TASK BRIEF
Your task is to transcribe the entries below exactly, from their first line down to the line containing "cbn [messages tempMessageId", and to stop there.
-------- EXERCISE INPUTS
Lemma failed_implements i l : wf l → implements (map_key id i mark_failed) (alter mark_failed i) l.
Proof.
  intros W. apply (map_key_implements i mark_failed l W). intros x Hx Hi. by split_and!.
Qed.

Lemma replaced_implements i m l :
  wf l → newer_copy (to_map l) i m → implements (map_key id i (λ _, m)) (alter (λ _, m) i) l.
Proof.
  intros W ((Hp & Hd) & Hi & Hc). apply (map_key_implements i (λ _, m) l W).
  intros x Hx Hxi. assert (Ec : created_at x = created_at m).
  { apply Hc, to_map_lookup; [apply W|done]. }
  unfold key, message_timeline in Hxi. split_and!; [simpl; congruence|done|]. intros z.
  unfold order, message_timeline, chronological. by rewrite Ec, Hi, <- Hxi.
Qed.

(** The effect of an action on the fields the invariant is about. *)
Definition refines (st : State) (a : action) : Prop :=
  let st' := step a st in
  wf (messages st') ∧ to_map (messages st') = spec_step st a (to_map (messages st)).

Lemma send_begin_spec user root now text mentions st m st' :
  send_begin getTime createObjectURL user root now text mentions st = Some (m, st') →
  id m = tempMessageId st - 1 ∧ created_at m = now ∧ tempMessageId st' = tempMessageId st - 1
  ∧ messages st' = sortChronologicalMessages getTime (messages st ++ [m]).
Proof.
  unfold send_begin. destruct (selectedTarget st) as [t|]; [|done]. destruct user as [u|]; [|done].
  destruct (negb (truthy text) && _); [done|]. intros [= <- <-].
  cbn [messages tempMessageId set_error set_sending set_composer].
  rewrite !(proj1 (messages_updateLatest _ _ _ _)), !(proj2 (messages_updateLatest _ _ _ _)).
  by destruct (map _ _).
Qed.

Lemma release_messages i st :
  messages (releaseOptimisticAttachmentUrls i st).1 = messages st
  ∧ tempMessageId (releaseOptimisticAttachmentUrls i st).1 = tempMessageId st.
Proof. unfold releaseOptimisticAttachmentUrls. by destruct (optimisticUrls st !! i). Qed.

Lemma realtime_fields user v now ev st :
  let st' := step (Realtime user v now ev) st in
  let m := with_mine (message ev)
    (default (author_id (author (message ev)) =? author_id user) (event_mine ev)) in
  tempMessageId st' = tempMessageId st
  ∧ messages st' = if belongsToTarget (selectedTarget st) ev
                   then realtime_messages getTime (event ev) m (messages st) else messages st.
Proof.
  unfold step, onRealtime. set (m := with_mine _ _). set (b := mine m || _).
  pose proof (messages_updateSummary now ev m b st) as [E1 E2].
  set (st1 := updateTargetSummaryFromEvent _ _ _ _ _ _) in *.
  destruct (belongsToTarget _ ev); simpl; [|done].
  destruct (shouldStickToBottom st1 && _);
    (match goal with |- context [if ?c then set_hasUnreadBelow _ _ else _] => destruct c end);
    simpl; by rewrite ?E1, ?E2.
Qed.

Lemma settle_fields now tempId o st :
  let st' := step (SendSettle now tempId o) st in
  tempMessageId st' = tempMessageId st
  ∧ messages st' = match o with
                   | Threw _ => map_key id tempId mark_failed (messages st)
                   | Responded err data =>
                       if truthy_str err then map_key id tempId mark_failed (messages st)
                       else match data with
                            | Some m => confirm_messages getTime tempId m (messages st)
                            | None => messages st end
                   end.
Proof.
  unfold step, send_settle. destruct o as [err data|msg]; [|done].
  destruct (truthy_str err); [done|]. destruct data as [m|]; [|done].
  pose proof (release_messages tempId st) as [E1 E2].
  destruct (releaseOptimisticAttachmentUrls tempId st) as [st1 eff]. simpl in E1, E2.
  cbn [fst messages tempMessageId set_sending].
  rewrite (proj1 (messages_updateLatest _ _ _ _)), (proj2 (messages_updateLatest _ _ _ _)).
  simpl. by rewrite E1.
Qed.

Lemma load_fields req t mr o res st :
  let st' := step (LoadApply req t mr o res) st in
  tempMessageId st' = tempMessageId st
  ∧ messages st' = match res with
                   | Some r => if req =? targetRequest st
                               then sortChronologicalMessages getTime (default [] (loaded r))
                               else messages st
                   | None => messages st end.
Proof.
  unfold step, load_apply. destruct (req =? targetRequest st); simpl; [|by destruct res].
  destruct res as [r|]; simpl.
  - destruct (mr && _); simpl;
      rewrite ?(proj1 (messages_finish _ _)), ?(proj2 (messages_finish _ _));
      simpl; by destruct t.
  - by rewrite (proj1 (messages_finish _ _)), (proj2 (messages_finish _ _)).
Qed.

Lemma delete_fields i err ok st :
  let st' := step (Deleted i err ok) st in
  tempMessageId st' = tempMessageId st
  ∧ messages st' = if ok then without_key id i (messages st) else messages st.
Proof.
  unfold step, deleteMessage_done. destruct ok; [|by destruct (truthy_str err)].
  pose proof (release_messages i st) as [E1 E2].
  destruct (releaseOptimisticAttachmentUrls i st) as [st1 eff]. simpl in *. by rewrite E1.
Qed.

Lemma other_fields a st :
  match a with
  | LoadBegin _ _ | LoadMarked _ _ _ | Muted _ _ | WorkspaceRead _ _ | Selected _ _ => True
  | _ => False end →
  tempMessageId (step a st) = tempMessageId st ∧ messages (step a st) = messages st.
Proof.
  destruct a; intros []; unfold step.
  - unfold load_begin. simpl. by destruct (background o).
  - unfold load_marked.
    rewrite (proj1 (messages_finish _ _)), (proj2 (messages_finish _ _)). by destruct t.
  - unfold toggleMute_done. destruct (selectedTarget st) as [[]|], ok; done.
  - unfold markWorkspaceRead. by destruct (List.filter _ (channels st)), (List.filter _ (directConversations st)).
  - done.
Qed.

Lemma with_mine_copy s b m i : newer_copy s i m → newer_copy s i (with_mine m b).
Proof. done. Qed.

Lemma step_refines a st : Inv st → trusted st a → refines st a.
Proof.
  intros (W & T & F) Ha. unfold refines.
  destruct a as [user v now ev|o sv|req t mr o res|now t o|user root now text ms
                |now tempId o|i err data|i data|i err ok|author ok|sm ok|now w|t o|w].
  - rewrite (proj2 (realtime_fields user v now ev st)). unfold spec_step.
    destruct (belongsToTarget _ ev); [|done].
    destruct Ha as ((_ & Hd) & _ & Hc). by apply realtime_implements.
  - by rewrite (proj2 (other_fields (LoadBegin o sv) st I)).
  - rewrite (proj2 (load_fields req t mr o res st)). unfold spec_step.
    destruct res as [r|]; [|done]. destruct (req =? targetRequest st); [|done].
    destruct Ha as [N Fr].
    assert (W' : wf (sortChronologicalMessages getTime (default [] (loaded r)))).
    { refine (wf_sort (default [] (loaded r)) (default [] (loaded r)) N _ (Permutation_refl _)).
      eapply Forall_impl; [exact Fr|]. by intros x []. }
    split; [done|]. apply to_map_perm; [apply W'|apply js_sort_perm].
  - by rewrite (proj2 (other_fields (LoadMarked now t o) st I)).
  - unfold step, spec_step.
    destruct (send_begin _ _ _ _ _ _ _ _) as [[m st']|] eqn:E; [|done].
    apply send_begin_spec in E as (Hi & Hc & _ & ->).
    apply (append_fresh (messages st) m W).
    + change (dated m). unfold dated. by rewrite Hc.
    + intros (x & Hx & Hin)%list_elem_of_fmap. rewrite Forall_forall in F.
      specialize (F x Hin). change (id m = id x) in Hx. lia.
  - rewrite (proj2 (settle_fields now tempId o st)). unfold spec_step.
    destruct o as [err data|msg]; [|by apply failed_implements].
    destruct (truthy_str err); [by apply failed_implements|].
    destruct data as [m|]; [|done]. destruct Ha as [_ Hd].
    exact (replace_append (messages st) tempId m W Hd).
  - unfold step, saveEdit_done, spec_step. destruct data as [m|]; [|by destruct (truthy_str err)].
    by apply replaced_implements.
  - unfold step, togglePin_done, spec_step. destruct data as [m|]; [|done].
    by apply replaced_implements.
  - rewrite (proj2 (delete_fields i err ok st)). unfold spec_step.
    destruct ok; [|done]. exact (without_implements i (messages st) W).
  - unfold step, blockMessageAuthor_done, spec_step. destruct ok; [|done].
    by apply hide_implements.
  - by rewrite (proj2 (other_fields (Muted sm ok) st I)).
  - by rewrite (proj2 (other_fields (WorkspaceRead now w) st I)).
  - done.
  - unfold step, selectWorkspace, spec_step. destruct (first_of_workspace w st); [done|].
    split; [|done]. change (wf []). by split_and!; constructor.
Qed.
----------------
EXERCISE OUTPUT
Lemma failed_implements i l : wf l → implements (map_key id i mark_failed) (alter mark_failed i) l.
Proof.
  intros W. apply (map_key_implements i mark_failed l W). intros x Hx Hi. by split_and!.
Qed.

Lemma replaced_implements i m l :
  wf l → newer_copy (to_map l) i m → implements (map_key id i (λ _, m)) (alter (λ _, m) i) l.
Proof.
  intros W ((Hp & Hd) & Hi & Hc). apply (map_key_implements i (λ _, m) l W).
  intros x Hx Hxi. assert (Ec : created_at x = created_at m).
  { apply Hc, to_map_lookup; [apply W|done]. }
  unfold key, message_timeline in Hxi. split_and!; [simpl; congruence|done|]. intros z.
  unfold order, message_timeline, chronological. by rewrite Ec, Hi, <- Hxi.
Qed.

(** The effect of an action on the fields the invariant is about. *)
Definition refines (st : State) (a : action) : Prop :=
  let st' := step a st in
  wf (messages st') ∧ to_map (messages st') = spec_step st a (to_map (messages st)).

Lemma send_begin_spec user root now text mentions st m st' :
  send_begin getTime createObjectURL user root now text mentions st = Some (m, st') →
  id m = tempMessageId st - 1 ∧ created_at m = now ∧ tempMessageId st' = tempMessageId st - 1
  ∧ messages st' = sortChronologicalMessages getTime (messages st ++ [m]).
Proof.
  unfold send_begin. destruct (selectedTarget st) as [t|]; [|done]. destruct user as [u|]; [|done].
  destruct (negb (truthy text) && _); [done|]. intros [= <- <-].
  cbn [messages tempMessageId set_error set_sending set_composer].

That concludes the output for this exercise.